■ **Exercise description**: Match the string "gets" against each line below, and copy every line that matches.

(Beginning of Extracted material)

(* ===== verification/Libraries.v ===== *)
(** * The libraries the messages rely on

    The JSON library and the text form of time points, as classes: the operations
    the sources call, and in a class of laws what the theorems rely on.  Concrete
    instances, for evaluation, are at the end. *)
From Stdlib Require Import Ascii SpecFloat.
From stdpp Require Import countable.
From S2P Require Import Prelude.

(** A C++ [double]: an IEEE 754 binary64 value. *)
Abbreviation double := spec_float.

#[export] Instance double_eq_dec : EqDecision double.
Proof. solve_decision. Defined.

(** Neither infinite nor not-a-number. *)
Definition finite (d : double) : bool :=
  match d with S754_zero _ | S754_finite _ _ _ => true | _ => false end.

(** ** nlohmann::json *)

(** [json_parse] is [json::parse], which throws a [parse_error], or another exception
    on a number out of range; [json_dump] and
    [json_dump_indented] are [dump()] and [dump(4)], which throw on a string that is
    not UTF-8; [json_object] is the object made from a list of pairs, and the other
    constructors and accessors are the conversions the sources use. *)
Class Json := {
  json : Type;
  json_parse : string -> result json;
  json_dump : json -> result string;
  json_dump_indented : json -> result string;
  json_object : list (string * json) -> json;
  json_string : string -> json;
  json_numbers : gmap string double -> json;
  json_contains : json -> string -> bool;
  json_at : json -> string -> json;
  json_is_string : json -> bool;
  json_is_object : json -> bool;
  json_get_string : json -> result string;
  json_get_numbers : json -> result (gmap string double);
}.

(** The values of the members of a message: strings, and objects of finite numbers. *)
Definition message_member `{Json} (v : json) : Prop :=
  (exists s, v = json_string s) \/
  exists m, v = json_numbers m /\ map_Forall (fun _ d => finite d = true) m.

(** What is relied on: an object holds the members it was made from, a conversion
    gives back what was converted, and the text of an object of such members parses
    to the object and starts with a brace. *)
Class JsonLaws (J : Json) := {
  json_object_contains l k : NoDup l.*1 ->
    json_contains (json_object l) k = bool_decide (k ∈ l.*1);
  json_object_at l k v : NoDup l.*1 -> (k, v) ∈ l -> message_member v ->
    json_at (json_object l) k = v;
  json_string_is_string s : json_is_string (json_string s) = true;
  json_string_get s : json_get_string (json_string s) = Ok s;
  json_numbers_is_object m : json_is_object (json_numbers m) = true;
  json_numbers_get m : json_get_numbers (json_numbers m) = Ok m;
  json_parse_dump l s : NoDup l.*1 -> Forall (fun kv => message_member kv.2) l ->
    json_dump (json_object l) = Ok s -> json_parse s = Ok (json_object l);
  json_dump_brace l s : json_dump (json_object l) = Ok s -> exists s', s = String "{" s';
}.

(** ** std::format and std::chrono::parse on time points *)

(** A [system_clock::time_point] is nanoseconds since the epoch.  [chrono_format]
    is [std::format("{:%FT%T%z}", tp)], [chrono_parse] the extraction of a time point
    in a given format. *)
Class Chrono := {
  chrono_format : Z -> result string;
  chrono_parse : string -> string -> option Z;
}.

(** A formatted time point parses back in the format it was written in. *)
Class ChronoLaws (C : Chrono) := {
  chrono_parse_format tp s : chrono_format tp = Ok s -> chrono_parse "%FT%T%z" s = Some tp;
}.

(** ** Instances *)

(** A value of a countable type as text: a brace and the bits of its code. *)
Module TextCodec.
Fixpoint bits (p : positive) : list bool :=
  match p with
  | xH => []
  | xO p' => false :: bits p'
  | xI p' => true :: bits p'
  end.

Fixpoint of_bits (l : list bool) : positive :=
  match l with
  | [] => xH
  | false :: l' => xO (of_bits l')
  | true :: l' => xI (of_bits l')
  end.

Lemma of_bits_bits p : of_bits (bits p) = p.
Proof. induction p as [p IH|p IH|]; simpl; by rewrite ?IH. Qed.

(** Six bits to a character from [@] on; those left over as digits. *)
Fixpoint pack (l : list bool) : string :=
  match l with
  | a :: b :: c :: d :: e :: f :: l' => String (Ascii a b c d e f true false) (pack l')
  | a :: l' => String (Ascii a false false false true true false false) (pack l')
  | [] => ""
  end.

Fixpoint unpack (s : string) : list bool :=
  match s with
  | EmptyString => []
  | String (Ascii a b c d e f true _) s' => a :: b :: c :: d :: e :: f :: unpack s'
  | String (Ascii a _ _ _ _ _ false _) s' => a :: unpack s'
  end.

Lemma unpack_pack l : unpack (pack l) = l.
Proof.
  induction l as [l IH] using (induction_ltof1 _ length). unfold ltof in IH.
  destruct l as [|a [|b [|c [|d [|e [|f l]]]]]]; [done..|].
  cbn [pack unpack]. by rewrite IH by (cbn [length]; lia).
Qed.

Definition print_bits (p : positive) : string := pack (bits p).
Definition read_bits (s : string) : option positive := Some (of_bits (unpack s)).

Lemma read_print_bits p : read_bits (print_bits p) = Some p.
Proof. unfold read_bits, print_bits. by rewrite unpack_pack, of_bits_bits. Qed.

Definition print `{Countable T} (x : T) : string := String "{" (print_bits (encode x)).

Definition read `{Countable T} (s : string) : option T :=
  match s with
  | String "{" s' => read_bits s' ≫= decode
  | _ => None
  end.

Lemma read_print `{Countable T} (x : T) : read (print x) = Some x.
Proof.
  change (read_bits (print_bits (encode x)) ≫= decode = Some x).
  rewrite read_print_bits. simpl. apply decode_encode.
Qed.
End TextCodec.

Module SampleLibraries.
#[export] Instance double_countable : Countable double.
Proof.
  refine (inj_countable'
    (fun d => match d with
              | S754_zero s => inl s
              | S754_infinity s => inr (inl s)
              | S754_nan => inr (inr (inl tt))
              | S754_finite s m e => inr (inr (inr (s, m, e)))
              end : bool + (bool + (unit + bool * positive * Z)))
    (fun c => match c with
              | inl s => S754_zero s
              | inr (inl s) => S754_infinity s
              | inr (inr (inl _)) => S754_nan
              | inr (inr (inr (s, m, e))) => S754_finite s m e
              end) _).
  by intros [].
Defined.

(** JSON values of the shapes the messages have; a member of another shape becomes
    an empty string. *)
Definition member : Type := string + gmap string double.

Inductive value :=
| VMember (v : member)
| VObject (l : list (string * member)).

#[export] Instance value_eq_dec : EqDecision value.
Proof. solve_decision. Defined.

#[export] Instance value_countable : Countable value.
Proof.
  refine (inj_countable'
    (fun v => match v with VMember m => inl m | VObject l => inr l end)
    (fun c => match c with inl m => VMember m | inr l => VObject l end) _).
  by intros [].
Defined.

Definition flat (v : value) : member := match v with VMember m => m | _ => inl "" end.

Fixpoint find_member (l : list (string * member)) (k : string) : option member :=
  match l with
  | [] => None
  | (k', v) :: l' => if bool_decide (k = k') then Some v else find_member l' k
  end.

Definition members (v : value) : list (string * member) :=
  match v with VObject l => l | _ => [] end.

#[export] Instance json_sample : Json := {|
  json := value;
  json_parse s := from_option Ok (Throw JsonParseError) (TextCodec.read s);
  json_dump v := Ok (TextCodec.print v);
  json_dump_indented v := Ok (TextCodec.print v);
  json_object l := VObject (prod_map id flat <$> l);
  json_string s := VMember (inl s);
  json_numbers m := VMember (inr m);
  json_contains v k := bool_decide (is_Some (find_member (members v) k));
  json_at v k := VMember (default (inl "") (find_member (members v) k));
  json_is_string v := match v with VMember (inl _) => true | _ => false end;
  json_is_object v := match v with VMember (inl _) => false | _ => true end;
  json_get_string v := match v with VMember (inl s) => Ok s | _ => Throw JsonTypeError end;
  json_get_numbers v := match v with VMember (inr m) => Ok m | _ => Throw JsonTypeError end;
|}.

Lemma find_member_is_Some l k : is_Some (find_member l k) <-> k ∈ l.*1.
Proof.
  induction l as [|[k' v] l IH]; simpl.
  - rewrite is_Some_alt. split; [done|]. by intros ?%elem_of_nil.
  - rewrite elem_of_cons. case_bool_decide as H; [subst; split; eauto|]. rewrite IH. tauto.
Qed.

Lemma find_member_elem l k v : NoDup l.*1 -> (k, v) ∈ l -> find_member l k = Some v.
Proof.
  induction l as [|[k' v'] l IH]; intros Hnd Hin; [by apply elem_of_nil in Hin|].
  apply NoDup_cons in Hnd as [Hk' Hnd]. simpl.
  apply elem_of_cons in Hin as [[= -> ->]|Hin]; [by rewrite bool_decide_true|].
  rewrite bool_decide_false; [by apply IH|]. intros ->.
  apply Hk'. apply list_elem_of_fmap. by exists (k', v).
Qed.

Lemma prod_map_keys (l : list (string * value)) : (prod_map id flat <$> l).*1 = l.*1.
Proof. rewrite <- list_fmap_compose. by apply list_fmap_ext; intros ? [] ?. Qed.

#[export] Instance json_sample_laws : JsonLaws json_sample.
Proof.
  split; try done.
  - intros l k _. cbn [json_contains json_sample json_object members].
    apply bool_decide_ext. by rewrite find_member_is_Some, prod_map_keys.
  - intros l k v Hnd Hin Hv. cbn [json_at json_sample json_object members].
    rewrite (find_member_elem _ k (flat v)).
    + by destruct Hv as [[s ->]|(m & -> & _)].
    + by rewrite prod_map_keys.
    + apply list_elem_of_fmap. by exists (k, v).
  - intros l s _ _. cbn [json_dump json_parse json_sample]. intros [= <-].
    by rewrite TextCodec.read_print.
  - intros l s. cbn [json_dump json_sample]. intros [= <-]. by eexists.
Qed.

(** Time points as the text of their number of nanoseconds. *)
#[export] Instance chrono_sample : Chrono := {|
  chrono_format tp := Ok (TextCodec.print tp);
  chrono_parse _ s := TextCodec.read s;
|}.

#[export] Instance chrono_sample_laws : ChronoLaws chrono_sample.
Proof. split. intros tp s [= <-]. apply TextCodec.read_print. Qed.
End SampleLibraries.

(End of Extracted material)
(Beginning of Extracted material)

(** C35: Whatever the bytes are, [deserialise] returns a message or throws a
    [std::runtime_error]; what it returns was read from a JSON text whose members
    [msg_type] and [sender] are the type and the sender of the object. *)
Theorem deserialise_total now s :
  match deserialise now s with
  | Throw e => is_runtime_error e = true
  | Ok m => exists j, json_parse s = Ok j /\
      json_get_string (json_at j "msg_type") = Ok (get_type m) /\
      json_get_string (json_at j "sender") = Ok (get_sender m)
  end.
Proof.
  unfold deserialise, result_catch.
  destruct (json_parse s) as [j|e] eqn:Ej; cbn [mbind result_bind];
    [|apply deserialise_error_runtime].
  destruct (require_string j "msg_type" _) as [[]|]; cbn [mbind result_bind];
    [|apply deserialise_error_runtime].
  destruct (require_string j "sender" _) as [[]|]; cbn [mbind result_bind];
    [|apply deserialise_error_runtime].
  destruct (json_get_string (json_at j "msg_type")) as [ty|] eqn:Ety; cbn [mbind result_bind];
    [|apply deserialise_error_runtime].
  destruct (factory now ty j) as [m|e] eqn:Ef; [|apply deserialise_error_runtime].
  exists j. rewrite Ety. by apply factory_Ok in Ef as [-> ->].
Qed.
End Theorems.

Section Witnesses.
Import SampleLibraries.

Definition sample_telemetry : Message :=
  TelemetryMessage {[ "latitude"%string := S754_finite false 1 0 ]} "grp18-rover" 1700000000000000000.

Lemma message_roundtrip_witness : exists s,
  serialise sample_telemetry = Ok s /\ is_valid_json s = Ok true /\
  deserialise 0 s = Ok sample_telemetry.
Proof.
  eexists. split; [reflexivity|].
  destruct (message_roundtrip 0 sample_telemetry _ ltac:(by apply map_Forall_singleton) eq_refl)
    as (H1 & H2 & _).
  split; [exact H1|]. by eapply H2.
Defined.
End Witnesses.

(End of Extracted material)
(Beginning of Extracted material)

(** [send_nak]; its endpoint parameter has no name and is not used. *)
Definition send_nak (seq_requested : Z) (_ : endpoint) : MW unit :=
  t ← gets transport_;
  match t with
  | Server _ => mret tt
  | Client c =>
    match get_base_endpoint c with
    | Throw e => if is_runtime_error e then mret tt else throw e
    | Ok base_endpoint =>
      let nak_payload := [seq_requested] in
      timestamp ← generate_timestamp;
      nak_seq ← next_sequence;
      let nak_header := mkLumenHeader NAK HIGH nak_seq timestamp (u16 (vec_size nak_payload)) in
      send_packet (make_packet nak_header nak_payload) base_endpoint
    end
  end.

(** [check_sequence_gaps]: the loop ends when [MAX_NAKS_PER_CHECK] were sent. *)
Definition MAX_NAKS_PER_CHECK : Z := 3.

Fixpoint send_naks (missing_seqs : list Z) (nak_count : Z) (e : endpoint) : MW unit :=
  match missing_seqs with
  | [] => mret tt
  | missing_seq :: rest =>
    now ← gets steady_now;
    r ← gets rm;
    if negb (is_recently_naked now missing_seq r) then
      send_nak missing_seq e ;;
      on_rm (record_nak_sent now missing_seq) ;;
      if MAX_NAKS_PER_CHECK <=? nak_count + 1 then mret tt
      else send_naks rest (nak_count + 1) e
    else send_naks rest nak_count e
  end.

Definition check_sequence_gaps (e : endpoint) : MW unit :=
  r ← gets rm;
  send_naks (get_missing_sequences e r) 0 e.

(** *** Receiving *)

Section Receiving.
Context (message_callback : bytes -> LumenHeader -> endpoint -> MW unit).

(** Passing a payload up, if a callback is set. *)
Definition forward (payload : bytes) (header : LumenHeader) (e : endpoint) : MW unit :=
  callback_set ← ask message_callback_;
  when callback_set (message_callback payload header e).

(End of Extracted material)

■ **Problem solution**:
  t ← gets transport_;
    now ← gets steady_now;
    r ← gets rm;
  r ← gets rm;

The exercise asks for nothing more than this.